▶ Task goal
Return every line from the one with "split; (split; [apply" through the one with "by destruct l.", inclusive, exactly as it appears below.

▶ Given information
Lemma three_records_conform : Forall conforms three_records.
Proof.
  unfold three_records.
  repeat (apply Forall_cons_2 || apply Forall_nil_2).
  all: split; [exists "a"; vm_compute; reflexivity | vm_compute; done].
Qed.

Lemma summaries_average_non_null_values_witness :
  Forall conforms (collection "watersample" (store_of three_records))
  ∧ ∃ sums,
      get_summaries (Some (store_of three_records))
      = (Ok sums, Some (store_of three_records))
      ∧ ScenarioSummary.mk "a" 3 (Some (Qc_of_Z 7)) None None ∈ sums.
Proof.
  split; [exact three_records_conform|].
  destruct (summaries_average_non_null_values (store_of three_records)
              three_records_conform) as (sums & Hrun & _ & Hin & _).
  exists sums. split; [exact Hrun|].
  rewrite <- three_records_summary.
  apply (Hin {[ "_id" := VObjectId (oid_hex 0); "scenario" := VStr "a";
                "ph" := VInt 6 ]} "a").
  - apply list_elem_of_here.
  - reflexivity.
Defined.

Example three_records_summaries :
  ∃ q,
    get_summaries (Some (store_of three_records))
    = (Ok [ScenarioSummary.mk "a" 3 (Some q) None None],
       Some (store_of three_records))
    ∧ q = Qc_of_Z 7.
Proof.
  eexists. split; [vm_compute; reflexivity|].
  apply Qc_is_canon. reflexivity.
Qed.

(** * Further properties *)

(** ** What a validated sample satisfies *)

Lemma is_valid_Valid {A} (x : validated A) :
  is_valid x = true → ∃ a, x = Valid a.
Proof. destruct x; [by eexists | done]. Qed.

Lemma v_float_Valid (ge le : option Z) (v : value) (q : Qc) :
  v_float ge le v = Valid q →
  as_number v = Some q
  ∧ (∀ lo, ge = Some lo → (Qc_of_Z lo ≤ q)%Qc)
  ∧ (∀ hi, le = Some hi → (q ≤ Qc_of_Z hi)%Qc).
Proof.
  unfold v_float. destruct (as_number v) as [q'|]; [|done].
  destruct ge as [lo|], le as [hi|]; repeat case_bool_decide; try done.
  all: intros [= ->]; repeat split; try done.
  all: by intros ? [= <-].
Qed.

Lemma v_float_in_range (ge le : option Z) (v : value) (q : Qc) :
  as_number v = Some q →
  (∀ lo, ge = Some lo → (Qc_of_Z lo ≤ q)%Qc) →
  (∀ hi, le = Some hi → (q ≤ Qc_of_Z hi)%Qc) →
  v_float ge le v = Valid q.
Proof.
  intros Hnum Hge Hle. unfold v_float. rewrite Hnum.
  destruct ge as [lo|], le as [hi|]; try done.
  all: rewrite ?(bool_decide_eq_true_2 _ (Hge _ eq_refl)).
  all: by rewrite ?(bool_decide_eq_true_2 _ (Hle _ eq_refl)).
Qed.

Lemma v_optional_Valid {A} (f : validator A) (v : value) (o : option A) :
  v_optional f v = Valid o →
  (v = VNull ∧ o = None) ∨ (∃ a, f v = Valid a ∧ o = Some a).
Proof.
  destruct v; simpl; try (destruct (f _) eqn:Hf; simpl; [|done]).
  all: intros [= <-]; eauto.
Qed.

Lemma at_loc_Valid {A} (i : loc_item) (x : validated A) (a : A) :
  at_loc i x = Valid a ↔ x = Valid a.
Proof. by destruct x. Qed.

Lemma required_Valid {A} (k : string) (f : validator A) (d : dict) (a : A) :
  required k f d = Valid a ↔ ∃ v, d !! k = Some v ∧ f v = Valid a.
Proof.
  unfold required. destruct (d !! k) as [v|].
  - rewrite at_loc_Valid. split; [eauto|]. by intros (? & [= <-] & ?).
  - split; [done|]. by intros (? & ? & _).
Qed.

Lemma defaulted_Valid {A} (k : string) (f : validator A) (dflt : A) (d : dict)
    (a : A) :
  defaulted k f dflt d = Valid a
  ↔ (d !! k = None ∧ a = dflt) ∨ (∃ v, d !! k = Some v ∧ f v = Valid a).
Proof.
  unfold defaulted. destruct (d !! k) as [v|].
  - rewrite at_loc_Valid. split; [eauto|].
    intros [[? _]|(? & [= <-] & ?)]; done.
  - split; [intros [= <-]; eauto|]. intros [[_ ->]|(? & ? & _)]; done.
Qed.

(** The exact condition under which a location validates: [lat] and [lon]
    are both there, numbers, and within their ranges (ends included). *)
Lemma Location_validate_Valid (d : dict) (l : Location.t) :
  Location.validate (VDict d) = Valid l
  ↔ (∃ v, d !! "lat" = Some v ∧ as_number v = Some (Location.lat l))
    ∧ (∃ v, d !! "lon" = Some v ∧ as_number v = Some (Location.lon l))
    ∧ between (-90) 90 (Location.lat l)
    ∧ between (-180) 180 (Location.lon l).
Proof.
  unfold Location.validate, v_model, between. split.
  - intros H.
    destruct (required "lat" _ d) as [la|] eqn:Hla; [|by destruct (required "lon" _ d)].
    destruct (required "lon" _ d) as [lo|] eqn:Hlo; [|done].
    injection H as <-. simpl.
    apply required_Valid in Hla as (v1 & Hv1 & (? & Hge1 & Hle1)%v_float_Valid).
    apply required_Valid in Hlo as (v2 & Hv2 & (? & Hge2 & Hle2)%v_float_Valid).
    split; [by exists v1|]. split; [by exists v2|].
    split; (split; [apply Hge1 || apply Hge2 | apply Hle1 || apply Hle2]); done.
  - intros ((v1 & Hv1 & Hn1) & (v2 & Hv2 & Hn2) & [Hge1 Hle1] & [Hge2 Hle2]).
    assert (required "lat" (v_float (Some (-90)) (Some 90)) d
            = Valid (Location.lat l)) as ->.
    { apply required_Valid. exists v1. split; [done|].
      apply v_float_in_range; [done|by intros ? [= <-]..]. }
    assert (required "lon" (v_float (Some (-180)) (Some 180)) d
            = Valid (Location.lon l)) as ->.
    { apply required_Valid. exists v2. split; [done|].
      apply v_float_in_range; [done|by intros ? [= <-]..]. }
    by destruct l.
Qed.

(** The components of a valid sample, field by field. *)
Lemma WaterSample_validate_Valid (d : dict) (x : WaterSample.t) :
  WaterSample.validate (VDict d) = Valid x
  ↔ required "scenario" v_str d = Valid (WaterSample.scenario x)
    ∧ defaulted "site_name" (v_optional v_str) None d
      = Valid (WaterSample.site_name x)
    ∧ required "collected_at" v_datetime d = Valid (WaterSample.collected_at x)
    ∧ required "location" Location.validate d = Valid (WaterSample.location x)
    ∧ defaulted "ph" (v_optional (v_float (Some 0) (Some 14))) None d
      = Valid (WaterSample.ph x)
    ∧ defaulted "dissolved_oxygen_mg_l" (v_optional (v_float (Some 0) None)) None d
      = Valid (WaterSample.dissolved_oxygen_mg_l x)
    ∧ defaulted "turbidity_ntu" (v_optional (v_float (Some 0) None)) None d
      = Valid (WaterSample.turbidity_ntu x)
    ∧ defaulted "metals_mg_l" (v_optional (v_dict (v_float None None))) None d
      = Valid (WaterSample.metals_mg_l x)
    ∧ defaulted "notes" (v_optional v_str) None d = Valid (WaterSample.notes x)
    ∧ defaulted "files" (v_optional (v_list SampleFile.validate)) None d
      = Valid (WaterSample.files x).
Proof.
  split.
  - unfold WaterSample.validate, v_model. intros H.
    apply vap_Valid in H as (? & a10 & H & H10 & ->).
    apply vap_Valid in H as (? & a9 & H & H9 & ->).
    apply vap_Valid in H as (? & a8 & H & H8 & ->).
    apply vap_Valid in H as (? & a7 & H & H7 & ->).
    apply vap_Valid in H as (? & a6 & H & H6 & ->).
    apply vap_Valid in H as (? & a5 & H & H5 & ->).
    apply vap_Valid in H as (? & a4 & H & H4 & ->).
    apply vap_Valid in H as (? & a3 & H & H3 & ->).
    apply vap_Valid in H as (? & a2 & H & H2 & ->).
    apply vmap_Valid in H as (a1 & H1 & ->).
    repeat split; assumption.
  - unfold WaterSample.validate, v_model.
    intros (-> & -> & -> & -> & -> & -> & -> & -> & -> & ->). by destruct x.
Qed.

▶ Task output
    split; (split; [apply Hge1 || apply Hge2 | apply Hle1 || apply Hle2]); done.
  - intros ((v1 & Hv1 & Hn1) & (v2 & Hv2 & Hn2) & [Hge1 Hle1] & [Hge2 Hle2]).
    assert (required "lat" (v_float (Some (-90)) (Some 90)) d
            = Valid (Location.lat l)) as ->.
    { apply required_Valid. exists v1. split; [done|].
      apply v_float_in_range; [done|by intros ? [= <-]..]. }
    assert (required "lon" (v_float (Some (-180)) (Some 180)) d
            = Valid (Location.lon l)) as ->.
    { apply required_Valid. exists v2. split; [done|].
      apply v_float_in_range; [done|by intros ? [= <-]..]. }
    by destruct l.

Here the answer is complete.